Smoking and high blood pressure may increase risk of deadly brain bleeding

In a new study, researchers found that smoking and high blood pressure may increase the risk of suffering from subarachnoid hemorrhage, the most lethal stroke subtype.

The brain bleeding kills smokers and hypertensive individuals even before they reach hospitals.

The research was conducted by …

Subarachnoid hemorrhage is a severe stroke subtype that is caused by a rupture of a brain aneurysm, an enlargement in the brain vessel wall.

Up to one in four subarachnoid hemorrhage patients die quickly after the bleed at home, on the road to a hospital, or in an emergency room.

These patients never reach hospital wards and are often incorrectly diagnosed.

In many countries, these sudden deaths are classified as sudden cardiac deaths since routine autopsies are rarely conducted outside Nordic countries.

If studies on risk factors of subarachnoid hemorrhage include only patients who survive the initial bleed and reach hospital wards, they are very likely biased, because they are unable to consider risk factors relating to the most devastating outcome, namely sudden death.

Two recent hospital-based studies that excluded patients who died before reaching hospital wards reported that smokers and hypertensive individuals have better chances to survive from subarachnoid hemorrhage than non-smokers and those with normal blood pressures.

These findings puzzled researchers and clinicians because they contradicted earlier reports.

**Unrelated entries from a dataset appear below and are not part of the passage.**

Definition Floor (Float : format) (Bits : LaneType)
    (kMantissaBits kExponentBits : Z) (v : Z) : Z :=
  let kExponentMask := wrap Bits (wrap U64 (Z.shiftl 1 kExponentBits) - 1) in
  let kMantissaMask := wrap Bits (wrap U64 (Z.shiftl 1 kMantissaBits) - 1) in
  let kBias := kExponentMask / 2 in
  let f := v in
  let negative := flt Float f 0 in
  let bits := v in
  let exponent :=
    wrap I32 (wrap Bits
      (Z.land (Z.shiftr bits kMantissaBits) kExponentMask - kBias)) in
  if kMantissaBits <=? exponent then v
  else if exponent <? 0 then float_of_Z Float (if negative then -1 else 0)
  else
    let mantissa_mask := Z.shiftr kMantissaMask exponent in
    if Z.land bits mantissa_mask =? 0 then v
    else
      let bits :=
        if negative
        then wrap Bits
               (bits + Z.shiftr (wrap Bits (kMantissaMask + 1)) exponent)
        else bits in
      let bits := Z.land bits (wrap Bits (Z.lnot mantissa_mask)) in
      bits.

(** Toward +infinity, aka ceiling *)
Definition round_pos_inf_f32 (v : Z) : Z := Ceiling binary32 U32 23 8 v.
Definition round_pos_inf_f64 (v : Z) : Z := Ceiling binary64 U64 52 11 v.

(** Toward -infinity, aka floor *)
Definition round_neg_inf_f32 (v : Z) : Z := Floor binary32 U32 23 8 v.
Definition round_neg_inf_f64 (v : Z) : Z := Floor binary64 U64 52 11 v.

(** *** Sign and magnitude

    A float that is not a NaN is ordered like the integer made of its sign
    and its magnitude bits; the proofs about [Floor] and [Ceiling] go
    through this reading. *)

Definition pattern (fmt : format) (x : Z) : Prop :=
  0 <= x < 2 * 2 ^ (mant_bits fmt + exp_bits fmt).

Definition mag (fmt : format) (x : Z) : Z :=
  x mod 2 ^ (mant_bits fmt + exp_bits fmt).

Definition sgn (s : bool) (v : Z) : Z := if s then - v else v.

Definition rank (fmt : format) (x : Z) : Z :=
  sgn (sign_of fmt x) (mag fmt x).

(** [repr fmt f r]: the number [f] is the value of a bit pattern of rank
    [r]. *)
Inductive repr (fmt : format) : spec_float -> Z -> Prop :=
  | repr_zero s : repr fmt (S754_zero s) 0
  | repr_inf s :
      repr fmt (S754_infinity s)
           (sgn s ((2 ^ exp_bits fmt - 1) * 2 ^ mant_bits fmt))
  | repr_fin s p ex :
      emin (prec fmt) (emax fmt) <= ex ->
      ex = emin (prec fmt) (emax fmt) \/ 2 ^ mant_bits fmt <= Zpos p ->
      Zpos p < 2 * 2 ^ mant_bits fmt ->
      (ex - emin (prec fmt) (emax fmt)) * 2 ^ mant_bits fmt + Zpos p
        < (2 ^ exp_bits fmt - 1) * 2 ^ mant_bits fmt ->
      repr fmt (S754_finite s p ex)
           (sgn s ((ex - emin (prec fmt) (emax fmt)) * 2 ^ mant_bits fmt
                   + Zpos p)).

(** The number of mantissa bits below the binary point. *)
Definition frac_bits (fmt : format) (x : Z) : Z :=
  mant_bits fmt - (exp_of fmt x - bias fmt).

(** What [Ceiling] and [Floor] share: [flag] tells whether the magnitude
    is rounded away from zero, [small] is the result below one. *)
Definition round_core (fmt : format) (Bits : LaneType)
    (flag : bool) (small : Z) (v : Z) : Z :=
  let kMantissaBits := mant_bits fmt in
  let kExponentBits := exp_bits fmt in
  let kExponentMask := wrap Bits (wrap U64 (Z.shiftl 1 kExponentBits) - 1) in
  let kMantissaMask := wrap Bits (wrap U64 (Z.shiftl 1 kMantissaBits) - 1) in
  let kBias := kExponentMask / 2 in
  let exponent :=
    wrap I32 (wrap Bits
      (Z.land (Z.shiftr v kMantissaBits) kExponentMask - kBias)) in
  if kMantissaBits <=? exponent then v
  else if exponent <? 0 then small
  else
    let mantissa_mask := Z.shiftr kMantissaMask exponent in
    if Z.land v mantissa_mask =? 0 then v
    else
      let bits :=
        if flag
        then wrap Bits (v + Z.shiftr (wrap Bits (kMantissaMask + 1)) exponent)
        else v in
      Z.land bits (wrap Bits (Z.lnot mantissa_mask)).

(** The formats and integer types the templates are instantiated with. *)
Record supported (fmt : format) (Bits : LaneType) : Prop := {
  sup_mant : 1 <= mant_bits fmt;
  sup_exp : 2 <= exp_bits fmt <= 30;
  sup_finite : bias fmt + mant_bits fmt < Z.ones (exp_bits fmt);
  sup_unsigned : IsSigned Bits = false;
  sup_width : bit_width Bits = total_bits fmt;
  sup_wide : 32 <= bit_width Bits <= 64;
  sup_zero : float_of_Z fmt 0 = 0;
  sup_one : float_of_Z fmt 1 = bias fmt * 2 ^ mant_bits fmt;
  sup_minus_one :
    float_of_Z fmt (-1)
    = 2 ^ (mant_bits fmt + exp_bits fmt) + bias fmt * 2 ^ mant_bits fmt
}.

(** The two instantiations. *)
Inductive FloatType := Float | Double.

Definition format_of (F : FloatType) : format :=
  match F with Float => binary32 | Double => binary64 end.

Definition bits_type (F : FloatType) : LaneType :=
  match F with Float => U32 | Double => U64 end.

Definition lane_type (F : FloatType) : LaneType :=
  match F with Float => F32 | Double => F64 end.

Definition round_pos_inf (F : FloatType) (v : Z) : Z :=
  match F with
  | Float => round_pos_inf_f32 v
  | Double => round_pos_inf_f64 v
  end.

Definition round_neg_inf (F : FloatType) (v : Z) : Z :=
  match F with
  | Float => round_neg_inf_f32 v
  | Double => round_neg_inf_f64 v
  end.

(** *** Multiplication, reciprocal square root and square root *)

(** [operator*] on float lanes: the product is taken in [double] and cast
    back to [T]. *)
Definition op_mul_f32 (a b : Z) : Z :=
  fconvert binary64 binary32
    (fmul binary64 (fconvert binary32 binary64 a)
                   (fconvert binary32 binary64 b)).

Definition op_mul_f64 (a b : Z) : Z := fmul binary64 a b.

(** The literals [0.5f] and [1.5f]. *)
Definition half_f32 : Z := 0x3F000000.
Definition three_halves_f32 : Z := 0x3FC00000.

Definition rsqrt_approx (v : Z) : Z :=
  let f := v in
  let half := fmul binary32 f half_f32 in
  let bits := f in
  let bits := wrap U32 (0x5F3759DF - wrap U32 (Z.shiftr bits 1)) in
  let f := bits in
  fmul binary32 f
    (fsub binary32 three_halves_f32 (fmul binary32 (fmul binary32 half f) f)).

Definition sqrt_f32 (v : Z) : Z := op_mul_f32 (rsqrt_approx v) v.

Definition sqrt_f64 (v : Z) : Z :=
  fconvert binary32 binary64 (sqrt_f32 (fconvert binary64 binary32 v)).



(** *** movemask over float and double lanes: [v.raw < 0.0f], a [bool]
    returned as [uint32_t]. *)
Definition movemask_f32 (v : Z) : Z := Z.b2z (flt binary32 v 0).
Definition movemask_f64 (v : Z) : Z := Z.b2z (flt binary64 v 0).

End Ieee.

(** ** The cache-aligned allocator *)

Module CacheAligned.
Import Bytes Scalar.

Definition kPointerSize : Z := 8.
Definition kCacheLineSize : Z := 64.

(** The heap: the blocks [malloc] has handed out and not yet freed, each
    with its size, and the bytes that have been written. *)
Record Heap := {
  blocks : gmap Z Z;
  mem : gmap Z Z
}.

Definition empty_heap : Heap := {| blocks := ∅; mem := ∅ |}.

(** A call returns a value and a heap, or aborts on a failed assertion, or
    has undefined behaviour (an access outside every live block, a read of
    bytes never written, [free] of an address [malloc] did not return). *)
Inductive Outcome (A : Type) :=
  | Done (a : A) (h : Heap)
  | Abort
  | Undefined.
Arguments Done {A} a h.
Arguments Abort {A}.
Arguments Undefined {A}.

Definition M (A : Type) : Type := Heap -> Outcome A.

#[global] Instance M_ret : MRet M := fun A a h => Done a h.

#[global] Instance M_bind : MBind M := fun A B k c h =>
  match c h with
  | Done a h' => k a h'
  | Abort => Abort
  | Undefined => Undefined
  end.

(** Modelled from the spec: [PIK_ASSERT] is defined in status.h, which is
    not among the sources; the spec calls the assertions fatal: a failed
    one aborts. *)
Definition PIK_ASSERT (condition : bool) : M unit :=
  fun h => if condition then Done tt h else Abort.

(** [malloc] belongs to the C library.  [result] is the address the
    library picks for this call, 0 when it fails; the block is recorded
    with the size asked for. *)
Definition malloc (result : Z) (size : Z) : M Z :=
  fun h =>
    if result =? 0 then Done 0 h
    else Done result {| blocks := <[result := size]> (blocks h);
                        mem := mem h |}.

(** What the C library promises of a call to [malloc] of [size] bytes in
    heap [h] that returns [p]: null, or a fresh block inside the address
    space, aligned for any object, that overlaps no live block. *)
Definition malloc_returns (h : Heap) (size p : Z) : Prop :=
  p = 0 \/
  (0 < p /\ p + size <= 2 ^ 64 /\ p mod kPointerSize = 0 /\
   blocks h !! p = None /\
   forall b sz, blocks h !! b = Some sz -> b + sz <= p \/ p + size <= b).

Definition free (p : Z) : M unit :=
  fun h =>
    if p =? 0 then Done tt h
    else match blocks h !! p with
         | Some _ => Done tt {| blocks := delete p (blocks h); mem := mem h |}
         | None => Undefined
         end.

(** The bytes from [addr] on lie inside one live block. *)
Definition in_block (h : Heap) (addr len : Z) : bool :=
  existsb (fun '(b, sz) => (b <=? addr) && (addr + len <=? b + sz))
          (map_to_list (blocks h)).

Fixpoint write_bytes (addr : Z) (l : list Z) (m : gmap Z Z) : gmap Z Z :=
  match l with
  | [] => m
  | b :: t => <[addr := b]> (write_bytes (addr + 1) t m)
  end.

Fixpoint read_bytes (addr : Z) (n : nat) (m : gmap Z Z) : option (list Z) :=
  match n with
  | O => Some []
  | S n' =>
      match m !! addr, read_bytes (addr + 1) n' m with
      | Some b, Some t => Some (b :: t)
      | _, _ => None
      end
  end.

(** [memcpy] of an object into the heap and out of it. *)
Definition store_bytes (addr : Z) (l : list Z) : M unit :=
  fun h =>
    if in_block h addr (Z.of_nat (length l))
    then Done tt {| blocks := blocks h; mem := write_bytes addr l (mem h) |}
    else Undefined.

Definition load_bytes (addr : Z) (n : nat) : M (list Z) :=
  fun h =>
    if in_block h addr (Z.of_nat n)
    then match read_bytes addr n (mem h) with
         | Some l => Done l h
         | None => Undefined
         end
    else Undefined.

(** [CacheAligned::Allocate]; [malloc_result] is what its call to [malloc]
    returns.  [bytes] is a [size_t], and so is the sum passed on. *)
Definition Allocate (malloc_result : Z) (bytes : Z) : M Z :=
  PIK_ASSERT (bytes <? 2 ^ 63) ;;
  allocated ← malloc malloc_result (wrap U64 (bytes + kCacheLineSize)) ;
  if allocated =? 0 then mret 0
  else
    let misalignment := Z.land allocated (kCacheLineSize - 1) in
    PIK_ASSERT (misalignment mod kPointerSize =? 0) ;;
    let aligned := allocated + kCacheLineSize - misalignment in
    store_bytes (aligned - kPointerSize)
                (le_bytes (Z.to_nat kPointerSize) allocated) ;;
    mret aligned.

(** [CacheAligned::Free]. *)
Definition Free (aligned_pointer : Z) : M unit :=
  if aligned_pointer =? 0 then mret tt
  else
    let aligned := aligned_pointer in
    PIK_ASSERT (aligned mod kCacheLineSize =? 0) ;;
    raw ← load_bytes (aligned - kPointerSize) (Z.to_nat kPointerSize) ;
    let allocated := le_value raw in
    PIK_ASSERT (allocated <=? aligned - kPointerSize) ;;
    PIK_ASSERT (aligned - kCacheLineSize <=? allocated) ;;
    free allocated.

(** The first multiple of the cache line size strictly above [p]: the
    address [Allocate] returns for a block at [p]. *)
Definition aligned_of (p : Z) : Z := p + kCacheLineSize - p mod 64.

End CacheAligned.

(** ** More of the scalar backend *)

Module ScalarOps.
Import Bytes Scalar Ieee.

(** Modelled from the spec: [IsFloat<T>()] is defined in simd.h, which is
    not among the sources (as [IsSigned<T>()] and [LimitsMin<T>()], given
    in [Scalar]); it tells the floating-point types from the integers. *)
Definition IsFloat (T : LaneType) : bool :=
  match T with F32 | F64 => true | _ => false end.

(** Native addition and subtraction of floats. *)
Definition fadd (fmt : format) (x y : Z) : Z :=
  encode fmt (SFadd (prec fmt) (emax fmt) (decode fmt x) (decode fmt y)).

(** *** Addition and subtraction

    The template widens both lanes to [int64_t], adds them as [uint64_t]
    and masks the sum with [~T(0)], which is computed in the promoted type
    and converted to [uint64_t] for the conjunction; [float] and [double]
    have overloads of their own. *)
Definition op_add (T : LaneType) (a b : Z) : Z :=
  match T with
  | F32 => fadd binary32 a b
  | F64 => fadd binary64 a b
  | _ =>
      let a64 := wrap U64 (wrap I64 a) in
      let b64 := wrap U64 (wrap I64 b) in
      wrap T (Z.land (wrap U64 (a64 + b64))
                     (wrap U64 (wrap (promote T) (Z.lnot (wrap T 0)))))
  end.

Definition op_sub (T : LaneType) (a b : Z) : Z :=
  match T with
  | F32 => fsub binary32 a b
  | F64 => fsub binary64 a b
  | _ =>
      let a64 := wrap U64 (wrap I64 a) in
      let b64 := wrap U64 (wrap I64 b) in
      wrap T (Z.land (wrap U64 (a64 - b64))
                     (wrap U64 (wrap (promote T) (Z.lnot (wrap T 0)))))
  end.

(** *** Average: [(a.raw + b.raw + 1) / 2], computed in [int]. *)
Definition avg_u8 (a b : Z) : Z :=
  wrap U8 (Z.quot (wrap I32 (wrap I32 (a + b) + 1)) 2).
Definition avg_u16 (a b : Z) : Z :=
  wrap U16 (Z.quot (wrap I32 (wrap I32 (a + b) + 1)) 2).

Definition avg (T : LaneType) (a b : Z) : option Z :=
  match T with
  | U8 => Some (avg_u8 a b)
  | U16 => Some (avg_u16 a b)
  | _ => None
  end.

For decades, the researchers and clinicians have known that smoking and high blood pressure are the two most important risk factors for subarachnoid hemorrhage, but now, studies suggested that the same factors would paradoxically protect from subarachnoid hemorrhage-related death.

The new study shows that when researchers are able to include those people who die before reaching hospital wards, the paradoxical protective effect of smoking and high blood pressure is reversed.

Specifically, the study showed that smokers and hypertensive individuals die more frequently before they reach hospital wards than non-smokers and those with normal blood pressure. When these heavy smokers and hypertensive people are left out from statistical analyses, the results are misleading.

According to the team, the best way to minimize the risk of sudden death from subarachnoid hemorrhage is to quit smoking and lower blood pressure.

The study is published in Neurology.